At that moment Isabelle must have broken down, shedding over two decades worth of tears. All of Christendom (excluding the mighty Plantagenet house in England) rose to its feet in cheers of joy. But Isabelle cared little for that. She was a poor, simple peasant mother, caring little for politics but much for her child. She had raised Joan a good Catholic, and all Isabelle cared about as her mother was that she died a good Catholic. That is the power of a mother before the eyes of God. Tearing mothers can move the heavens, and, as here in this trial among powerful princes, the earth as well. Isabelle told the devil to go to hell.
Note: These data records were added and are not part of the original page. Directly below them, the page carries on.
(* ===== verification/WindowsReader.v ===== *)
(** * The Windows event reader

    Models [src/pkg/reader/windows_event_reader.go]: the goroutine [readEvents]
    as a body of [ReaderLoop] (which has [Start] and [Stop]), the event and its
    text, and [getLatestEvents] as it is, a placeholder that makes up one event
    per tick.  The constructor is [ReaderFactory.NewWindowsEventLogReader]. *)
From stdpp Require Import pretty.
From S2P Require Import Prelude Lines GoStrings LogReader ReaderLoop.

Module WindowsReader.
Import ReaderLoop.

Record windowsEvent := mkEvent {
  TimeCreated : string;
  Source : string;
  EventID : Z;
  Level : string;
  Computer : string;
  RecordID : Z;
  Message : string;
}.

(** [formatAsLogLine] *)
Definition formatAsLogLine (e : windowsEvent) : string :=
  "[" +:+ TimeCreated e +:+ "] " +:+ Source e +:+ " EventID=" +:+ pretty (EventID e) +:+
  " Computer=" +:+ Computer e +:+ " Provider=" +:+ Source e +:+ " Level=" +:+ Level e +:+
  " RecordID=" +:+ pretty (RecordID e) +:+ " Message=" +:+ ReplaceByte (Message e) nl " ".

(** The fields that do not change. *)
Record reader := mkReader { logName : string; minLevel : string }.

(** [getLatestEvents], at the time [now] as [time.RFC3339] prints it. *)
Definition getLatestEvents (r : reader) (now : string) (lastRecord : Z) : result (list windowsEvent) :=
  let mockEvent := {|
    TimeCreated := now;
    Source := logName r;
    EventID := 1000;
    Level := minLevel r;
    Computer := "localhost";
    RecordID := wrap64 (lastRecord + 1);
    Message := "This is a mock Windows event log entry for testing" |} in
  Ok [mockEvent].

(** Where [readEvents] is: at the outer [select]; at the inner one, with the
    event to send and the events after it; in its deferred function. *)
Inductive pc :=
| AtSelect (lastRecord : Z)
| Sending (e : windowsEvent) (rest : list windowsEvent) (lastRecord : Z)
| Returning.

Record body := mkBody { self : reader; at_ : pc }.

Inductive label :=
| Tick (now : string)   (* case <-ticker.C *)
| Send                  (* case r.lines <- event.formatAsLogLine() *)
| SeeStop.              (* case <-r.stopCh *)

(** The next round of [for _, event := range events], or the outer [select]. *)
Definition next_event (events : list windowsEvent) (lastRecord : Z) : pc :=
  match events with
  | [] => AtSelect lastRecord
  | e :: rest => Sending e rest lastRecord
  end.

(** [readEvents] *)
Definition readEvents (l : label) (stopped room : bool) (b : body) : option (body * option bytes) :=
  let r := self b in
  match l, at_ b with
  | Tick now, AtSelect last =>
      match getLatestEvents r now last with
      | Ok events => Some (mkBody r (next_event events last), None)
      | Err err =>                             (* a send that does not wait *)
          let msg := go_bytes (Sprintf1 "Error reading Windows Event log: %v" (Error err)) in
          Some (mkBody r (AtSelect last), if room then Some msg else None)
      | Panic _ => None
      end
  | SeeStop, AtSelect _ => if stopped then Some (mkBody r Returning, None) else None
  | Send, Sending e rest last =>
      if room then
        let last := if (RecordID e >? last)%Z then RecordID e else last in
        Some (mkBody r (next_event rest last), Some (go_bytes (formatAsLogLine e)))
      else None
  | SeeStop, Sending _ _ _ => if stopped then Some (mkBody r Returning, None) else None
  | _, _ => None
  end.

#[global] Instance windows_body : ReaderBody body := {|
  body_label := label;
  body_step := readEvents;
  body_locks _ := false;
  body_over b := match at_ b with Returning => true | _ => false end;
  body_aside _ _ := None;
  aside_over c b b' H := ltac:(discriminate H);
|}.

Abbreviation world := (ReaderLoop.world body).

(** [Start] starts [readEvents], which begins with [lastRecord = 0]. *)
Definition Start (r : reader) (w : world) : world * result unit :=
  ReaderLoop.Start (Ok (mkBody r (AtSelect 0))) w.

Definition started (r : reader) : world := (Start r new_world).1.

(** The line for the event made up at the time [now] after [n] others. *)
Definition event_line (r : reader) (n : nat) (now : string) : bytes :=
  match getLatestEvents r now (Z.of_nat n) with
  | Ok (e :: _) => go_bytes (formatAsLogLine e)
  | _ => []
  end.

End WindowsReader.

Module WindowsReaderLemmas.
Import ReaderLoop ReaderLoopLemmas WindowsReader.

(** The body and what it has sent, for fewer than [2 ^ 63 - 1] events. *)
Definition sent_ok (r : reader) (b : body) (out : list bytes) : Prop :=
  (zlen out < 2 ^ 63 - 1)%Z ->
  self b = r /\ exists times, out = imap (event_line r) times /\
    match at_ b with
    | AtSelect last => last = zlen times
    | Sending e rest last => rest = [] /\ last = zlen times /\
        exists now, getLatestEvents r now last = Ok [e]
    | Returning => True
    end.

Lemma sent_ok_step r l s rm b out b' x :
  sent_ok r b out -> readEvents l s rm b = Some (b', x) -> sent_ok r b' (out ++ option_list x).
Proof.
  intros HI E Hlen. rewrite zlen_app in Hlen. pose proof (zlen_nonneg (option_list x)).
  destruct HI as (Hr & times & -> & Hat); [lia|]. destruct b as [r' p]. simpl in *. subst r'.
  unfold readEvents in E. simpl in E. destruct l as [now| |], p as [last|e rest last|]; try done.
  - injection E as <- <-. simpl. split; [done|]. exists times. rewrite app_nil_r.
    split_and!; try done. by exists now.
  - destruct rm; [|done]. destruct Hat as (-> & -> & now & Ee). injection E as <- <-.
    injection Ee as Ee. simpl. split; [done|]. exists (times ++ [now]).
    rewrite imap_app. simpl. rewrite Nat.add_0_r. split.
    + f_equal. unfold event_line. rewrite <- Ee. done.
    + rewrite <- Ee. simpl. unfold zlen in *. rewrite length_imap in Hlen. rewrite wrap64_id.
      * rewrite length_app; simpl. destruct (Z.gtb_spec (Z.of_nat (length times) + 1) (Z.of_nat (length times))); lia.
      * unfold int64_range. simpl in *. lia.
  - destruct s; [|done]. injection E as <- <-. split; [done|]. exists times. by rewrite app_nil_r.
  - destruct s; [|done]. injection E as <- <-. split; [done|]. exists times. by rewrite app_nil_r.
Qed.

Lemma windows_life r w :
  life (started r) w -> exists p, ctl p w /\ body_fact (sent_ok r) p (output w).
Proof.
  apply (life_inv (sent_ok r) (Body (mkBody r (AtSelect 0)))).
  - intros l s rm b out b' x HI E. by eapply sent_ok_step.
  - done.
  - apply started_ctl.
  - split; [|by left]. intros _. split; [done|]. by exists [].
Qed.

(** No goroutine is left behind, so nothing panics. *)
Lemma windows_calm p w : ctl (RB := windows_body) p w -> panicked w = false.
Proof. intros Hc. destruct (panicked w) eqn:E; [|done]. by destruct (ctl_panic _ _ Hc E). Qed.

(** From any point after [close(r.stopCh)], the goroutine's own steps lead to
    the return of [Stop]. *)
Lemma windows_finish p w :
  ctl p w -> waiting w = 1 ->
  exists tr w', length tr <= 4 /\ Forall (fun l => internal l = true) tr /\
    run tr w = Some w' /\ waiting w' = 0 /\ closed (rd w') = true /\ output w' = output w.
Proof.
  intros Hc Hw. pose proof (ctl_waiting p w Hc) as Hwt. rewrite Hw in Hwt.
  pose proof (windows_calm p w Hc) as Hn.
  assert (stopCh (rd w) = true /\ closed (rd w) = false) as [Hs Hcl]
    by (destruct (stopCh (rd w)), (closed (rd w)); simpl in Hwt; done).
  destruct p as [b|b|b].
  - destruct (body_over b) eqn:Ho.
    { destruct (finish_stop b w Hc Hn Ho Hs) as (w' & Hr & H1 & H2 & H3).
      exists [LExit 0; LClose 0; LStopReturn], w'. simpl. split_and!; try done; [lia|].
      repeat constructor. }
    set (w1 := set_proc 0 (Body (mkBody (self b) Returning)) w).
    assert (exec (LBody 0 SeeStop) w = Some w1) as E.
    { unfold exec, step_body. rewrite Hn, (ctl_procs _ _ Hc). simpl.
      unfold readEvents. rewrite Hs. destruct b as [r []]; done. }
    assert (ctl (Body (mkBody (self b) Returning)) w1 /\ output w1 = output w) as [Hc1 Ho1].
    { destruct Hc as [Hp Hrn Hst Hw' Hc' Hpn]. split; [|done].
      split; simpl; rewrite ?Hp; try done; congruence. }
    destruct (finish_stop (RB := windows_body) _ w1 Hc1 Hn eq_refl Hs) as (w' & Hr & H1 & H2 & H3).
    exists [LBody (RB := windows_body) 0 SeeStop; LExit 0; LClose 0; LStopReturn], w'. split; [simpl; lia|]. split_and!; try done.
    + repeat constructor.
    + change (run (LBody (RB := windows_body) 0 SeeStop :: [LExit 0; LClose 0; LStopReturn]) w) with
        (w2 ← exec (LBody (RB := windows_body) 0 SeeStop) w; run [LExit 0; LClose 0; LStopReturn] w2).
      by rewrite E.
  - destruct w as [[ls cl sc st rn] ps rc wt pn], Hc as [Hp Hrn Hst _ _ _]; simpl in *; subst.
    exists [LClose 0; LStopReturn]. eexists. split; [simpl; lia|]. split; [repeat constructor|].
    split; [reflexivity|]. done.
  - destruct w as [[ls cl sc st rn] ps rc wt pn], Hc as [Hp Hrn Hst _ _ _]; simpl in *; subst.
    exists [LStopReturn]. eexists. split; [simpl; lia|]. split; [repeat constructor|].
    split; [reflexivity|]. done.
Qed.

Lemma no_nl_replace s c : c <> nl -> no_nl (go_bytes (ReplaceByte s nl c)).
Proof.
  intros Hc. unfold ReplaceByte. rewrite go_bytes_string. unfold no_nl.
  induction (go_bytes s) as [|d b IH]; simpl; [set_solver|].
  apply not_elem_of_cons. split; [|done]. destruct (Ascii.eqb_spec d nl); congruence.
Qed.

Lemma windows_sent r w :
  life (started r) w -> (zlen (output w) < 2 ^ 63 - 1)%Z ->
  panicked w = false /\ exists times, output w = imap (event_line r) times.
Proof.
  intros (p & Hc & Hf & _)%windows_life Hlen. split; [apply (windows_calm p w Hc)|].
  apply Hf in Hlen as (_ & times & ? & _). eauto.
Qed.

End WindowsReaderLemmas.

Module WindowsReaderProperties.
Import ReaderLoop ReaderLoopLemmas WindowsReader WindowsReaderLemmas.


(** Stopping the Windows reader needs nobody's help: at any moment after [Stop]
    was called, at most four steps of the reader's own lead to its return, with
    [lines] closed and nothing lost of what was sent. *)
Theorem windows_stop_returns r w :
  life (started r) w -> waiting w = 1 ->
  exists tr w', length tr <= 4 /\ Forall (fun l => internal l = true) tr /\
    run tr w = Some w' /\ stop_done w' = true /\ lines_closed w' = true /\ output w' = output w.
Proof.
  intros (p & Hc & _)%windows_life Hw.
  destruct (windows_finish p w Hc Hw) as (tr & w' & H1 & H2 & H3 & H4 & H5 & H6).
  exists tr, w'. split_and!; try done. simpl. by rewrite H4.
Qed.

(** C24. A stopped reader cannot be used again.  After [Stop] has returned, nothing
    more is ever delivered, whatever is called, [Start] included; and a new
    [Start] is accepted, its goroutine sees the closed [stopCh] at once and
    crashes the process when it closes [stoppedCh] a second time. *)
Theorem windows_restart_crashes r w :
  life (started r) w -> lines_closed w = true ->
  (forall tr w', run tr w = Some w' -> output w' = output w) /\
  exists w', run [LStart (Ok (mkBody r (AtSelect 0))); LBody (RB := windows_body) 1 SeeStop; LExit 1; LClose 1] w
    = Some w' /\ panicked w' = true.
Proof.
  intros (p & Hc & _)%windows_life Hcl. simpl in Hcl.
  destruct (ctl_closed _ _ Hc Hcl) as [Hs Hd]. pose proof (windows_calm p w Hc) as Hn.
  assert (stoppedCh (rd w) = true) as Hst by (by rewrite (ctl_stopped _ _ Hc)).
  split; [intros tr w' Hr; by apply (stopped_for_good w tr)|].
  destruct Hc as [Hp Hrn _ _ _ _]. destruct p as [b|b|b]; try done.
  destruct w as [[ls cl sc st rn] ps rc wt pn]; simpl in *; subst.
  eexists. split; reflexivity.
Qed.

(** An event is one line whatever its message holds, provided the name of the
    log and the other fields have no newline. *)
Theorem event_is_one_line e :
  no_nl (go_bytes (formatAsLogLine e)) <->
  no_nl (go_bytes (TimeCreated e)) /\ no_nl (go_bytes (Source e)) /\
  no_nl (go_bytes (pretty (EventID e))) /\ no_nl (go_bytes (Computer e)) /\
  no_nl (go_bytes (Level e)) /\ no_nl (go_bytes (pretty (RecordID e))).
Proof.
  unfold formatAsLogLine. rewrite !go_bytes_app, !no_nl_app.
  assert (no_nl (go_bytes (ReplaceByte (Message e) nl " "))) by (by apply no_nl_replace).
  assert (forall s, bool_decide (nl ∉ go_bytes s) = true -> no_nl (go_bytes s)) as Hs
    by (intros s; apply bool_decide_eq_true).
  pose proof (Hs "[" eq_refl). pose proof (Hs "] " eq_refl). pose proof (Hs " EventID=" eq_refl).
  pose proof (Hs " Computer=" eq_refl). pose proof (Hs " Provider=" eq_refl).
  pose proof (Hs " Level=" eq_refl). pose proof (Hs " RecordID=" eq_refl).
  pose proof (Hs " Message=" eq_refl). tauto.
Qed.

Definition demo : reader := mkReader "Application" "Information".
Abbreviation step l := (LBody (RB := windows_body) 0 l).

Definition demo_trace : list (ReaderLoop.label body) :=
  [step (Tick "t1"); step Send; LRecv; step (Tick "t2"); step Send; LStop].
Definition demo_stopping : world := default (started demo) (run demo_trace (started demo)).

Lemma demo_life : life (started demo) demo_stopping.
Proof.
  eapply (life_step _ (default (started demo) (run (take 5 demo_trace) (started demo))) LStop).
  - apply (life_run _ (take 5 demo_trace)); [|vm_compute; reflexivity].
    repeat (apply Forall_cons_2; [split; [reflexivity|discriminate]|]). apply Forall_nil_2.
  - split; [reflexivity|]. intros _. vm_compute. reflexivity.
  - vm_compute. reflexivity.
Qed.


Lemma windows_stop_returns_witness :
  length (output demo_stopping) = 2 /\
  exists tr w', length tr <= 4 /\ Forall (fun l => internal l = true) tr /\
    run tr demo_stopping = Some w' /\ stop_done w' = true /\ lines_closed w' = true /\
    output w' = output demo_stopping.
Proof.
  split; [vm_compute; reflexivity|].
  apply (windows_stop_returns demo); [exact demo_life|]. vm_compute. reflexivity.
Defined.

Definition demo_stopped : world :=
  default demo_stopping (run [step SeeStop; LExit 0; LClose 0; LStopReturn] demo_stopping).

Lemma windows_restart_crashes_witness :
  output demo_stopped = output demo_stopping /\
  exists w', run [LStart (Ok (mkBody demo (AtSelect 0))); LBody (RB := windows_body) 1 SeeStop; LExit 1; LClose 1]
    demo_stopped = Some w' /\ panicked w' = true.
Proof.
  split; [vm_compute; reflexivity|].
  refine (proj2 (windows_restart_crashes demo demo_stopped _ _)); [|vm_compute; reflexivity].
  pose proof demo_life as H.
  eapply (life_step _ (default demo_stopping (run [step SeeStop; LExit 0; LClose 0] demo_stopping)) LStopReturn);
    [|split; [reflexivity|discriminate]|vm_compute; reflexivity].
  eapply (life_step _ (default demo_stopping (run [step SeeStop; LExit 0] demo_stopping)) (LClose 0));
    [|split; [reflexivity|discriminate]|vm_compute; reflexivity].
  eapply (life_step _ (default demo_stopping (run [step SeeStop] demo_stopping)) (LExit 0));
    [|split; [reflexivity|discriminate]|vm_compute; reflexivity].
  eapply (life_step _ demo_stopping (step SeeStop)); [exact H|split; [reflexivity|discriminate]|].
  vm_compute. reflexivity.
Defined.

End WindowsReaderProperties.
And not enough credit is given her, on earth at least, for that.
It was this, and much more, that I witnessed when I peered out of that dark and lonely Forest. It was for this, and much more, that I decided to come out. This was the most beautiful color I had ever seen, and it was bursting forth from a Kingdom that I then joyfully understood really existed.
Thank you, Joan. And, by the way, thank you mother Isabelle.